Comprender esto es imprescindible para entender, también, las nuevas necesidades de desarrollo en nuestra propia formación, y en la de aquellos a quienes nos corresponde educar. Dentro de esas necesidades destaca, en particular, la de desarrollar las capacidades individuales y colectivas necesarias para lograr tres objetivos de cultura.

El primero consiste en identificar, de entre las opciones que nos ofrece el proceso de transformación en curso, aquellas que sean más adecuadas para atender a las necesidades y aspiraciones del colectivo social que deseamos llegar a ser. El segundo, en trascender las apariencias, para encarar los desafíos que esas opciones plantean a partir del análisis concreto de problemas concretos. Y el tercero, en comprender que, ante una tarea de esta magnitud y complejidad, lo falso no puede ser definido como lo opuesto a lo cierto, sino como el resultado de la exageración unilateral de uno de los aspectos de la verdad, que siempre es multifacética en su estructura y en su circunstancia.

Singapur

La necesidad y la dificultad de esta tarea puede ser ilustrada con el ejemplo de Singapur. Es común entre nosotros decir que Panamá puede y debe ser un nuevo Singapur porque aquí, como allá, se cuenta con una posición geográfica privilegiada para el comercio internacional, que ha estimulado el desarrollo de actividades de servicios de transporte, finanzas, logística y negocios de alcance global.

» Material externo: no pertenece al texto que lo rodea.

Lemma rawgit_sound u : test REGEX_RAWGIT u = true -> mirror_url u.
Proof.
  intros H.
  apply (test_anchored REGEX_RAWGIT _ u eq_refl) in H as (s' & H).
  cbn [ignoreCase REGEX_RAWGIT] in H.
  inv_seq H H1 H. inv_seq H H3 H. inv_seq H H5 H. inv_seq H H7 H.
  inv_seq H H9 H. inversion H; subst; clear H.
  apply lit_inv_ieq in H1 as (w1 & t & -> & -> & Hw1).
  apply opt_lit_inv in H3 as (w2 & t1 & -> & -> & Hw2).
  apply lit_inv_ieq in H5 as (w3 & t2 & -> & -> & Hw3).
  apply opt_lit_inv in H7 as (w4 & t3 & -> & -> & Hw4).
  apply lit_inv_ieq in H9 as (w5 & t4 & -> & -> & Hw5).
  exists (w1 ++ w2 ++ w3 ++ w4 ++ w5), t4.
  split; [rewrite <- !app_assoc; reflexivity|].
  destruct Hw2 as [->|Hw2], Hw4 as [->|Hw4]; cbn [app].
  - left. apply (ieq_app w1 _ (str "http")); [assumption|].
    apply (ieq_app w3 _ (str "://rawgit") (str ".com/")); assumption.
  - right. right. left. apply (ieq_app w1 _ (str "http")); [assumption|].
    apply (ieq_app w3 _ (str "://rawgit")); [assumption|].
    apply (ieq_app w4 _ (str "hub") (str ".com/")); assumption.
  - right. left. apply (ieq_app w1 _ (str "http")); [assumption|].
    apply (ieq_app w2 _ (str "s")); [assumption|].
    apply (ieq_app w3 _ (str "://rawgit") (str ".com/")); assumption.
  - right. right. right. apply (ieq_app w1 _ (str "http")); [assumption|].
    apply (ieq_app w2 _ (str "s")); [assumption|].
    apply (ieq_app w3 _ (str "://rawgit")); [assumption|].
    apply (ieq_app w4 _ (str "hub") (str ".com/")); assumption.
Qed.

Lemma rawgit_words pre w2 w4 :
  (w2 = [] \/ w2 = str "s") -> (w4 = [] \/ w4 = str "hub") ->
  ieq pre (str "http" ++ w2 ++ str "://rawgit" ++ w4 ++ str ".com/") ->
  wmatch true
    (RSeq (lit "http") (RSeq (ROpt (lit "s")) (RSeq (lit "://rawgit")
       (RSeq (ROpt (lit "hub")) (RSeq (lit ".com/") REmpty))))) pre.
Proof.
  intros H2 H4 H.
  apply ieq_app_r in H as (a1 & r1 & -> & Ha1 & H).
  apply ieq_app_r in H as (a2 & r2 & -> & Ha2 & H).
  apply ieq_app_r in H as (a3 & r3 & -> & Ha3 & H).
  apply ieq_app_r in H as (a4 & a5 & -> & Ha4 & Ha5).
  apply wmatch_seq; [apply ieq_lit, Ha1|].
  apply wmatch_seq.
  { apply wmatch_opt_lit. destruct H2 as [->| ->]; [left|right; exact Ha2].
    destruct a2; [reflexivity | discriminate Ha2]. }
  apply wmatch_seq; [apply ieq_lit, Ha3|].
  apply wmatch_seq.
  { apply wmatch_opt_lit. destruct H4 as [->| ->]; [left|right; exact Ha4].
    destruct a4; [reflexivity | discriminate Ha4]. }
  rewrite <- (app_nil_r a5). apply wmatch_seq; [apply ieq_lit, Ha5|].
  apply wmatch_empty.
Qed.

Lemma rawgit_complete u : mirror_url u -> test REGEX_RAWGIT u = true.
Proof.
  intros (pre & t & -> & H).
  apply (test_anchored REGEX_RAWGIT _ _ eq_refl).
  exists (MState t (0 + length pre) ∅).
  cbn [ignoreCase REGEX_RAWGIT].
  destruct H as [H|[H|[H|H]]].
  - apply (rawgit_words pre [] []); auto.
  - apply (rawgit_words pre (str "s") []); auto.
  - apply (rawgit_words pre [] (str "hub")); auto.
  - apply (rawgit_words pre (str "s") (str "hub")); auto.
Qed.

(** X11: [REGEX_RAWGIT] matches exactly the strings that begin, in any
    case, with http or https, rawgit.com or rawgithub.com, and a slash. *)
Theorem rawgit_test_iff u : test REGEX_RAWGIT u = true <-> mirror_url u.
Proof. split; [apply rawgit_sound | apply rawgit_complete]. Qed.

(** X12: every request whose query-stripped referrer is a [mirror_url] is
    dropped, whatever follows: the referrer begins, in any case, with http
    or https, the host rawgit.com or rawgithub.com, and the slash after the
    host.  A referrer that ends at the host, without that slash, is not a
    [mirror_url]. *)
Theorem referrer_at_mirror_dropped conf Date_parse line r :
  parsed_field line 7 = Some r ->
  mirror_url (strip_query r) ->
  forall e, parseLine conf Date_parse line <> Normal (Some e).
Proof.
  intros Hr Hm. apply (mirror_referrer_dropped conf Date_parse line r Hr).
  apply rawgit_complete, Hm.
Qed.

(** ** The further properties on the sample lines *)

Ltac by_decide := apply (bool_decide_unpack _); vm_compute; exact I.

Example sample_entry_line :
  format_combined sample_entry (str "https://example.com/page") (str "UA")
  = accepted_line.
Proof. vm_compute. reflexivity. Qed.
Lemma step_holders_own w o :
  holders_own document_id w → holders_own document_id (step document_id w o).
Proof.
  intros Hinv. destruct w as [s h], o as [i|i]; unfold step; simpl.
  - rewrite DocumentLock_acquire_spec.
    destruct (free_for (lock_of document_id i) s) eqn:Hfree; [|exact Hinv].
    pose proof (free_for_no_owner i s h Hfree) as Hnone.
    intros j Hj. simpl in Hj.
    assert (j = i) as ->.
    { apply elem_of_union in Hj as [Hj|Hj]; [set_solver|].
      specialize (Hinv j Hj). congruence. }
    by apply owner_after_acquire.
  - rewrite DocumentLock_release_spec.
    destruct (held_by (lock_of document_id i) s) eqn:Hheld; [|exact Hinv].
    intros j Hj. simpl in Hj.
    apply elem_of_difference in Hj as [Hj Hne].
    pose proof (held_by_owner i j s h Hheld (Hinv j Hj)). set_solver.
Qed.

Lemma run_holders_own ops w :
  holders_own document_id w → holders_own document_id (run document_id w ops).
Proof.
  revert w. induction ops as [|o ops IH]; intros w Hinv; [done|].
  simpl. apply IH. by apply step_holders_own.
Qed.
(** X9. The latency metric is observed at most once per call, and exactly
    when performance metrics are enabled and [check] produced a response:
    never on a call that ends in an error. *)
Theorem latency_metric_observed (ctx : Context) (req : Request) :
  occurrences isObserve (snd (Check env cfg ctx req))
  = (if EnablePerformanceMetrics cfg
        && isSet (fst (fst (Check env cfg ctx req)))
     then 1 else 0)%nat /\
  occurrences isObserve (snd (CheckV2 env cfg ctx req))
  = occurrences isObserve (snd (Check env cfg ctx req)).
Proof.
  split; [|now rewrite CheckV2_trace].
  unfold_call. repeat (call_step; cbn); try reflexivity;
    now destruct (EnablePerformanceMetrics cfg).
Qed.

(** X10. Either entry point answers a response or an error, never both and
    never neither (the v2 one unless its translation panics); the engine is
    asked at most once per call. *)
Theorem response_xor_error (ctx : Context) (req : Request) :
  (let '(resp, err) := fst (Check env cfg ctx req) in
   isSet resp = negb (isSet err)) /\
  match fst (CheckV2 env cfg ctx req) with
  | Some (resp, err) => isSet resp = negb (isSet err)
  | None => True
  end /\
  (occurrences isEval (snd (Check env cfg ctx req)) <= 1)%nat.
Proof.
  split; [|split].
  - unfold_call. repeat (call_step; cbn); reflexivity.
  - rewrite CheckV2_translates_Check.
    unfold_call. repeat (call_step; cbn -[v2Response]); try reflexivity;
      match goal with
      | |- context [v2Response ?r] => destruct (v2Response r); cbn; auto
      end.
  - unfold_call. repeat (call_step; cbn); auto.
Qed.

(** X11. A call whose deadline has expired once the transaction is acquired:
    the caller gets no response and the wrapped deadline error, the engine
    is never asked, the audit sink (when reached) is handed the empty input
    and that same wrapped error, and the transaction is closed with the
    error of the emission, so without one when the entry was written. *)
Theorem expired_deadline (ctx : Context) (req : Request) (e : error) :
  ctxErr ctx = Some e ->
  acquired (snd (Check env cfg ctx req)) = true ->
  let timeout := Wrap e "check request timed out before query execution" in
  let t := snd (Check env cfg ctx req) in
  fst (Check env cfg ctx req) = (None, Some timeout) /\
  occurrences isEval t = 0%nat /\
  (forall info r le ret,
      In (ELogDecision info r le ret) t ->
      server.Input info = [] /\ le = Some timeout) /\
  closedWith t = Some (logFailure t).
Proof.
  intros Hc. unfold_call. rewrite Hc.
  repeat (call_step; cbn); intros H; try discriminate H;
    (split; [reflexivity|]); (split; [reflexivity|]);
    (split; [|reflexivity]);
    intros info r le ret' Hin;
    repeat (destruct Hin as [Hin|Hin]; try discriminate Hin);
    try contradiction; injection Hin as <- <- <- <-; auto.
Qed.

(** X12. Dry-run only rewrites denials: for a call that fails, or whose
    decision allows, both entry points answer exactly what they answer with
    dry-run off, and leave the same trace. *)
Theorem dry_run_only_rewrites_denials (ctx : Context) (req : Request) :
  (forall resp,
      fst (fst (fst (check env (setDryRun cfg false) ctx req))) = Some resp ->
      statusCode resp <> Some code.Code_PERMISSION_DENIED) ->
  Check env (setDryRun cfg true) ctx req
  = Check env (setDryRun cfg false) ctx req /\
  CheckV2 env (setDryRun cfg true) ctx req
  = CheckV2 env (setDryRun cfg false) ctx req.
Proof.
  intros H.
  assert (E : check env (setDryRun cfg true) ctx req
              = check env (setDryRun cfg false) ctx req).
  { revert H.
    unfold check, evaluate, respond, shape, dryRunOverride, bind, call, ret.
    cbn [setDryRun protoSet SkipRequestBodyParse EnablePerformanceMetrics DryRun].
    repeat (call_step; cbn); intros H; try reflexivity;
      exfalso; apply (H _ eq_refl); reflexivity. }
  unfold Check, CheckV2. now rewrite E.
Qed.

(** X13. The responses the v3 entry point returns: the status is set and is
    OK, PERMISSION_DENIED or UNKNOWN; at most one branch is populated; the
    allow branch never comes with PERMISSION_DENIED, nor the deny branch
    with OK; and with dry-run configured no caller is ever handed
    PERMISSION_DENIED or a deny branch. *)
Theorem returned_status_and_branch (ctx : Context) (req : Request)
  (resp : v3.CheckResponse.t) :
  fst (fst (Check env cfg ctx req)) = Some resp ->
  (exists c, statusCode resp = Some c /\
             (c = code.Code_OK \/ c = code.Code_PERMISSION_DENIED
              \/ c = code.Code_UNKNOWN)) /\
  (branchesPopulated resp <= 1)%nat /\
  (statusCode resp = Some code.Code_PERMISSION_DENIED ->
   GetOkResponse resp = None) /\
  (statusCode resp = Some code.Code_OK -> GetDeniedResponse resp = None) /\
  (DryRun cfg = true ->
   statusCode resp <> Some code.Code_PERMISSION_DENIED /\
   GetDeniedResponse resp = None).
Proof.
  unfold_call.
  repeat (call_step; cbn); intros H; try discriminate H;
    injection H as <-; cbn;
    (split; [eexists; split; [reflexivity|]; auto|]);
    (split; [lia|]);
    repeat split; auto; intros; discriminate.
Qed.

End CallFacts.

(** ** The v2 entry point *)

Lemma v2Response_status (r3 : v3.CheckResponse.t) (r2 : v2.CheckResponse.t) :
  v2Response r3 = Some r2 ->
  v2.CheckResponse.Status r2 = v3.CheckResponse.Status r3.
Proof.
  unfold v2Response.
  destruct (v3.CheckResponse.HttpResponse r3) as [[ok|d]|]; cbn.
  - destruct (v2Headers _); [|discriminate]. now intros [= <-].
  - destruct (v2Headers _), d as [d|]; try discriminate.
    destruct (v2Status _); [|discriminate]. now intros [= <-].
  - now intros [= <-].
Qed.

Lemma v2Headers_withoutAppend (hdrs : list (option v3.HeaderValueOption.t)) :
  v2Headers (map withoutAppend hdrs) = v2Headers hdrs.
Proof.
  induction hdrs as [|[hv|] hdrs IH]; cbn; [reflexivity| |reflexivity].
  rewrite IH. reflexivity.
Qed.

Section ShimFacts.

Variables Body Files Request AstValue Transaction : Type.
Variable env : Collaborators Files Request AstValue Transaction.
Variable cfg : Config Body Files.

(** X14. With getters that hand out set headers and a set deny status, the
    v2 entry point never panics: it makes the same collaborator calls as
    the v3 one, returns the same error, and its response is the v2
    translation of the v3 response, with the same status, the one of a
    failed audit-log emission included. *)
Theorem CheckV2_answers_translation (ctx : Context) (req : Request) :
  settledGetters env ->
  snd (CheckV2 env cfg ctx req) = snd (Check env cfg ctx req) /\
  match fst (Check env cfg ctx req) with
  | (Some r3, e) =>
      exists r2, fst (CheckV2 env cfg ctx req) = Some (Some r2, e) /\
                 v2Response r3 = Some r2 /\
                 v2.CheckResponse.Status r2 = v3.CheckResponse.Status r3
  | (None, e) => fst (CheckV2 env cfg ctx req) = Some (None, e)
  end.
Proof.
  intros Hg. split; [apply CheckV2_trace|].
  pose proof (CheckV2_no_panic cfg ctx req Hg) as Hn.
  rewrite CheckV2_translates_Check in *.
  destruct (fst (Check env cfg ctx req)) as [[r3|] e]; [|reflexivity].
  destruct (v2Response r3) as [r2|] eqn:E; [|now elim Hn].
  exists r2. split; [reflexivity|]. split; [reflexivity|].
  now apply v2Response_status.
Qed.

End ShimFacts.

Lemma v2Response_visible (respV3 : v3.CheckResponse.t) :
  v2Response (v2Visible respV3) = v2Response respV3.
Proof.
  unfold v2Response, v2Visible.
  destruct (v3.CheckResponse.HttpResponse respV3) as [[[ok|]|[d|]]|]; cbn;
    rewrite ?v2Headers_withoutAppend; reflexivity.
Qed.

Esa percepción oculta importantes diferencias de historia, territorio y cultura entre ambas sociedades que no es el caso presentar con detalle aquí. Pero, y sobre todo, esa percepción nos oculta la clave mayor del éxito logrado por el Estado de Singapur en el desarrollo de una exitosa plataforma de servicios transnacionales, y limita nuestra posibilidad de aprender algo de aquel caso.

Aquí, lo primero que hay que entender es que quienes crearon el Estado de Singapur en la década de 1960, en efecto, supieron plantearse de manera concreta un problema que no podía ser más concreto. Para ellos, se trataba de crear, a partir de la ventaja comparativa de la posición geográfica de Singapur como punto de escala en la ruta de Hong Kong a Calcuta – de importancia crítica para el sistema colonial inglés en Asia -, las ventajas competitivas necesarias para sobrevivir con éxito al derrumbe de ese sistema después de la Segunda Guerra Mundial.

En lo más esencial, y aprovechando lo mejor del legado cultural asiático y británico, ese problema fue resuelto mediante un prolongado esfuerzo estatal encaminado a dotar a Singapur de los recursos humanos y la gestión institucional de alta calidad que lo han convertido en un competidor de primer orden en la que hoy es la región más próspera del planeta. Singapur, en este sentido, es un modelo de desarrollo por innovación, no por imitación. Frente a ese ejemplo, lo único que cabría imitar es la creación de las condiciones necesarias – y de la disposición al riesgo – para hacer de Panamá una nación próspera, justa y buena.

Nosotros

Ante desafíos como los planteados, cabe recordar que el éxito - como categoría social de valor moral -, tiene dos definiciones básicas. Una, la más usual, consiste en la capacidad de un individuo en triunfar sobre los demás, como Aquiles en la tarea de construir su propia leyenda. La otra consiste en triunfar con los demás. Como Cristo, por ejemplo, en la tarea de construir un mundo nuevo, cuyas disyuntivas aún sirven de último referente para evaluar nuestro desempeño en sociedad.

Como siempre, se trata de escoger entre opciones, que es tanto como escoger entre los riesgos asociados a las ventajas que cada una pueda ofrecer. En la opción que escojamos, - como individuos y como sociedad - y el modo en que seamos capaces de ejercerla, se hará evidente la formación que en realidad hemos llegado a tener. En verdad, es un privilegio tener la oportunidad de vivir en tiempos así.

NOTA

[1] Historia de la educación en la Antigüedad. Fondo de Cultura Económica, México, [1998] 2004. “Introducción”, p. 13.